Although knowledge of these neurobiological changes may improve understanding of the pathophysiology of suicide risk in youth, this information may not be directly applicable to the assessment and prediction of risk in clinical practice. To increase the clinical utility of this research, it will also be important to examine how these neural circuits relate to behavioral and self-report outcomes that can be more easily assessed in naturalistic settings.

3. How do non-suicidal self-injurious behaviors confer risk for suicidal behaviors in youth?

Recent, and growing, evidence suggests that non-suicidal self-injury (NSSI; e.g., cutting, burning) may be a particularly promising predictor of suicidal self-injury (i.e., suicide attempts). A number of studies now have found that NSSI is one of the most robust prospective risk factors for suicide attempts in adolescents (Asarnow et al., 2011; Wilkinson, Kelvin, Roberts, Dubicka, & Goodyer, 2011), even surpassing the predictive utility of past suicide attempts (previously identified as the strongest risk factor for future suicidal behavior) (Lewinsohn et al., 1993). Most of these findings have emerged within the past few years and suggest that improving understanding of the link between non-suicidal and suicidal self-injury will be crucial for advancing knowledge of the pathophysiology, prediction, and treatment of suicidal behavior in youth.

However, the field is only beginning to understand the complex association between suicidal and non-suicidal forms of self-injury. The two classes of self-injurious behaviors are distinct in a number of important ways (Kahan & Pattison, 1984; Muehlenkamp, 2005; Muehlenkamp & Gutierrez, 2004): (1) prevalence: NSSI is more prevalent than suicidal self-injury, (2) frequency: NSSI is engaged in more frequently than suicidal behavior, (3) age of onset: adolescents typically begin engaging in NSSI between the ages of 12 and 14 (Zetterqvist, Lundh, Dahlström, & Svedin, 2013), whereas the highest risk for onset of suicide ideation, plans, and attempts is in the late teenage years or early 20s (Kessler, Borges, & Walters, 1999), (4) intent: NSSI is performed without suicidal intent whereas suicide attempts are performed with at least some intent to die, and (5) medical severity: NSSI less frequently leads to medical intervention. In fact, important distinctions between these two classes of behaviors have led to NSSI's classification as a distinct clinical phenomenon in the most recent version of the Diagnostic and Statistical Manual of Mental Disorders – DSM-5 – where NSSI disorder is classified as “a condition that requires further study” (APA, 2013). Despite these important differences, suicidal and non-suicidal self-injurious behaviors co-occur to high degree, especially in clinical samples (Klonsky, May, & Glenn, 2013; Nock, Joiner, Gordon, Lloyd-Richardson, & Prinstein, 2006), and, as already noted above, growing research has identified NSSI as one of the strongest risk factors for suicidal behavior (Asarnow et al., 2011; Wilkinson et al., 2011).

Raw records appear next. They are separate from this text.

(** * NFT_Fusion_GameFi: the batch/oracle contract and the client codec

    A shallow embedding of [contracts/NFT_Fusion_GameFi.sol] (contract
    [NFTFusionGameFiFHE]) and of the two attribute codec functions of
    [frontend/web/src/App.tsx], with the properties the specification
    states about them. *)

From Stdlib Require Import ZArith List Bool Lia String Ascii.
From Stdlib Require Import Init.Byte DecimalString DecimalZ DecimalPos DecimalN.
From Stdlib Require Import Sorting.Sorted Sorting.Permutation.
From stdpp Require Import base option gmap.

Import ListNotations.
Local Open Scope Z_scope.

(** ** Solidity value types *)

Definition address := Z.
Definition uint256 := Z.
Definition bytes32 := Z.

(** [euint32] is a user-defined value type over [bytes32]: a ciphertext
    handle. *)
Definition euint32 := Z.

Definition MAX_UINT256 : Z := 2 ^ 256 - 1.

(** Storage reads of a slot never written give the zero value of the type. *)
Class Zero (A : Type) := zero : A.
Global Instance Zero_bool : Zero bool := false.
Global Instance Zero_Z : Zero Z := 0.

(** [m[k]] for a Solidity mapping. *)
Definition rd {A} `{Zero A} (m : gmap Z A) (k : Z) : A := default zero (m !! k).
Global Arguments rd : simpl never.

(** ** What the contract imports

    The FHE library ([@fhevm/solidity/lib/FHE.sol]) is not part of the
    repository: its operations on handles are taken as parameters. *)
Module FHE.
Class Lib := {
  asEuint32 : uint256 -> euint32;
  add : euint32 -> euint32 -> euint32;
  div : euint32 -> euint32 -> euint32;
  isInitialized : euint32 -> bool;
  toBytes32 : euint32 -> bytes32;
  (** [checkSignatures requestId cleartexts proof]: [false] when the
      library rejects the proof (it then reverts the call). *)
  checkSignatures : uint256 -> list byte -> list byte -> bool
}.

(** The plaintext behind a handle, and the homomorphic laws of the three
    operations the contract uses. Division by an encrypted zero is left
    unspecified. *)
Class Semantics (L : Lib) := {
  decrypt : euint32 -> Z;
  decrypt_asEuint32 : forall n, decrypt (asEuint32 n) = n mod 2 ^ 32;
  decrypt_add : forall a b, decrypt (add a b) = (decrypt a + decrypt b) mod 2 ^ 32;
  decrypt_div : forall a b, decrypt b <> 0 -> decrypt (div a b) = decrypt a / decrypt b
}.
End FHE.

(** The EVM side: the hash function and the address of the deployed
    contract ([address(this)]). *)
Class EVM := {
  keccak256 : list Z -> bytes32;
  this : address
}.

(** [abi.encode(cts, address(this))] as 32-byte words: the offset of the
    dynamic array, the address, then the array length and its elements. *)
Definition abi_encode (cts : list bytes32) (a : address) : list Z :=
  [64; a; Z.of_nat (length cts)] ++ cts.

(** ** Errors, events, effects *)

Module Error.
Inductive t :=
| NotOwner | NotProvider | Paused | CooldownActive | BatchClosed
| InvalidBatch | NotEnoughNFTs | InvalidNFT | ReplayAttempt
| StateMismatch | InvalidProof | AlreadyInitialized | NotInitialized
(** checked arithmetic overflowed (Solidity 0.8 panic) *)
| Panic
(** [abi.decode] or a slice ran past the end of its input *)
| DecodeFailure
(** the revert raised inside [FHE.checkSignatures] *)
| LibraryRevert.

(** The errors the contract declares. *)
Definition named (e : t) : bool :=
  match e with
  | Panic | DecodeFailure | LibraryRevert => false
  | _ => true
  end.
End Error.

Module Event.
Inductive t :=
| ProviderAdded (provider : address)
| ProviderRemoved (provider : address)
| Paused (account : address)
| Unpaused (account : address)
| CooldownSet (oldCooldownSeconds newCooldownSeconds : uint256)
| BatchOpened (batchId : uint256)
| BatchClosed (batchId : uint256)
| NFTSubmitted (owner : address) (tokenId batchId : uint256)
| FusionRequested (requestId batchId stateHash : uint256)
| FusionCompleted (requestId batchId newTokenId : uint256)
                  (attributes : uint256 * uint256 * uint256).
End Event.

(** What a call does besides writing storage. *)
Inductive Effect :=
| Emit (e : Event.t)
| RequestDecryption (cts : list bytes32).

(** ** Storage *)

Record DecryptionContext := {
  batchId : uint256;
  stateHash : bytes32;
  processed : bool
}.

Record NFTData := {
  attr1 : euint32;
  attr2 : euint32;
  attr3 : euint32;
  initialized : bool
}.

Record Batch := {
  isOpen : bool;
  numNFTs : uint256;
  nftOwners : gmap Z address;
  nftData : gmap Z NFTData
}.

Global Instance Zero_DecryptionContext : Zero DecryptionContext :=
  {| batchId := 0; stateHash := 0; processed := false |}.
Global Instance Zero_NFTData : Zero NFTData :=
  {| attr1 := 0; attr2 := 0; attr3 := 0; initialized := false |}.
Global Instance Zero_Batch : Zero Batch :=
  {| isOpen := false; numNFTs := 0; nftOwners := ∅; nftData := ∅ |}.

Record State := {
  owner : address;
  isProvider : gmap Z bool;
  paused : bool;
  cooldownSeconds : uint256;
  lastSubmissionTime : gmap Z uint256;
  lastRequestTime : gmap Z uint256;
  currentBatchId : uint256;
  batches : gmap Z Batch;
  decryptionContexts : gmap Z DecryptionContext;
  lastTokenId : uint256
}.

Definition set_isProvider (v : gmap Z bool) (s : State) : State :=
  {| owner := owner s; isProvider := v; paused := paused s;
     cooldownSeconds := cooldownSeconds s;
     lastSubmissionTime := lastSubmissionTime s;
     lastRequestTime := lastRequestTime s;
     currentBatchId := currentBatchId s; batches := batches s;
     decryptionContexts := decryptionContexts s;
     lastTokenId := lastTokenId s |}.

Definition set_paused (v : bool) (s : State) : State :=
  {| owner := owner s; isProvider := isProvider s; paused := v;
     cooldownSeconds := cooldownSeconds s;
     lastSubmissionTime := lastSubmissionTime s;
     lastRequestTime := lastRequestTime s;
     currentBatchId := currentBatchId s; batches := batches s;
     decryptionContexts := decryptionContexts s;
     lastTokenId := lastTokenId s |}.

Definition set_cooldownSeconds (v : uint256) (s : State) : State :=
  {| owner := owner s; isProvider := isProvider s; paused := paused s;
     cooldownSeconds := v;
     lastSubmissionTime := lastSubmissionTime s;
     lastRequestTime := lastRequestTime s;
     currentBatchId := currentBatchId s; batches := batches s;
     decryptionContexts := decryptionContexts s;
     lastTokenId := lastTokenId s |}.

Definition set_lastSubmissionTime (v : gmap Z uint256) (s : State) : State :=
  {| owner := owner s; isProvider := isProvider s; paused := paused s;
     cooldownSeconds := cooldownSeconds s;
     lastSubmissionTime := v;
     lastRequestTime := lastRequestTime s;
     currentBatchId := currentBatchId s; batches := batches s;
     decryptionContexts := decryptionContexts s;
     lastTokenId := lastTokenId s |}.

Definition set_lastRequestTime (v : gmap Z uint256) (s : State) : State :=
  {| owner := owner s; isProvider := isProvider s; paused := paused s;
     cooldownSeconds := cooldownSeconds s;
     lastSubmissionTime := lastSubmissionTime s;
     lastRequestTime := v;
     currentBatchId := currentBatchId s; batches := batches s;
     decryptionContexts := decryptionContexts s;
     lastTokenId := lastTokenId s |}.

Definition set_currentBatchId (v : uint256) (s : State) : State :=
  {| owner := owner s; isProvider := isProvider s; paused := paused s;
     cooldownSeconds := cooldownSeconds s;
     lastSubmissionTime := lastSubmissionTime s;
     lastRequestTime := lastRequestTime s;
     currentBatchId := v; batches := batches s;
     decryptionContexts := decryptionContexts s;
     lastTokenId := lastTokenId s |}.

Definition set_batches (v : gmap Z Batch) (s : State) : State :=
  {| owner := owner s; isProvider := isProvider s; paused := paused s;
     cooldownSeconds := cooldownSeconds s;
     lastSubmissionTime := lastSubmissionTime s;
     lastRequestTime := lastRequestTime s;
     currentBatchId := currentBatchId s; batches := v;
     decryptionContexts := decryptionContexts s;
     lastTokenId := lastTokenId s |}.

Definition set_decryptionContexts (v : gmap Z DecryptionContext) (s : State) : State :=
  {| owner := owner s; isProvider := isProvider s; paused := paused s;
     cooldownSeconds := cooldownSeconds s;
     lastSubmissionTime := lastSubmissionTime s;
     lastRequestTime := lastRequestTime s;
     currentBatchId := currentBatchId s; batches := batches s;
     decryptionContexts := v;
     lastTokenId := lastTokenId s |}.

Although the connection between these two behaviors is clearly important, research to date has not yet elucidated how non-suicidal self-injury increases risk for suicidal self-injury. The interpersonal-psychological theory of suicide (IPTS) (Joiner, 2005) – a prominent, contemporary theory of suicide – suggests that NSSI may confer risk for suicidal behavior by increasing an individual's capability for engaging in potentially lethal self-harm (Van Orden et al., 2010). Specifically, NSSI may increase an individual's pain tolerance and decrease fear of bodily harm thereby increasing their capability for engaging in more severe forms of self-injury, such as suicide attempts (Van Orden et al., 2010). Consistent with this theory, previous research has found stronger associations between NSSI and suicidal behavior among adolescents who have engaged in a greater number of NSSI methods and who report experiencing less pain during NSSI (Nock et al., 2006).

Research needed

The field is in need of prospective research that specifically examines how NSSI relates to suicidal behavior over time. For instance, longitudinal studies could follow early adolescents (ages 12–13) who have just started engaging in NSSI, but not have yet engaged in suicidal behavior; regular assessments (e.g., weekly to monthly) could examine features of NSSI including number of methods, severity, and functions of the behavior to identify which youth may move from non-suicidal to suicidal forms of self-injury and when they are most likely to make this transition. In addition, it will be important to test proposed mechanisms of risk, such as the acquired capability for suicide (component of the IPTS), by examining changes in adolescents' pain tolerance and fear of death or suicide over time. Moreover, if the ability to engage in suicidal behavior is indeed acquired over time (rather than exists as a static trait), this could indicate a mechanism of suicide risk that is malleable and suggest a potential target for intervention; if an individual can acquire the capability for suicide over time due to reduced fear of death, can this fear be reinstated? Recent research with non-suicidal forms of self-injury indicates that restoring individuals' aversion to NSSI may be an effective intervention (Franklin, Fox, Hooley, & Nock, 2014). The potential extensions of this research to suicidal behavior remain largely unexplored.

4. What factors predict when youth are most at risk?

Research on risk factors for suicide has increased knowledge about which youth are at heightened risk for suicide, but much less is known about risk over the short-term and when an adolescent is at greatest suicide risk. Knowledge of these short-term risk factors is essential for informing clinical decision making – for instance, when deciding if an adolescent should be hospitalized or discharged from psychiatric care. Existing research on risk factors for suicide has been limited by a reliance on long-term or distal risk factors, as well as time-invariant risk factors.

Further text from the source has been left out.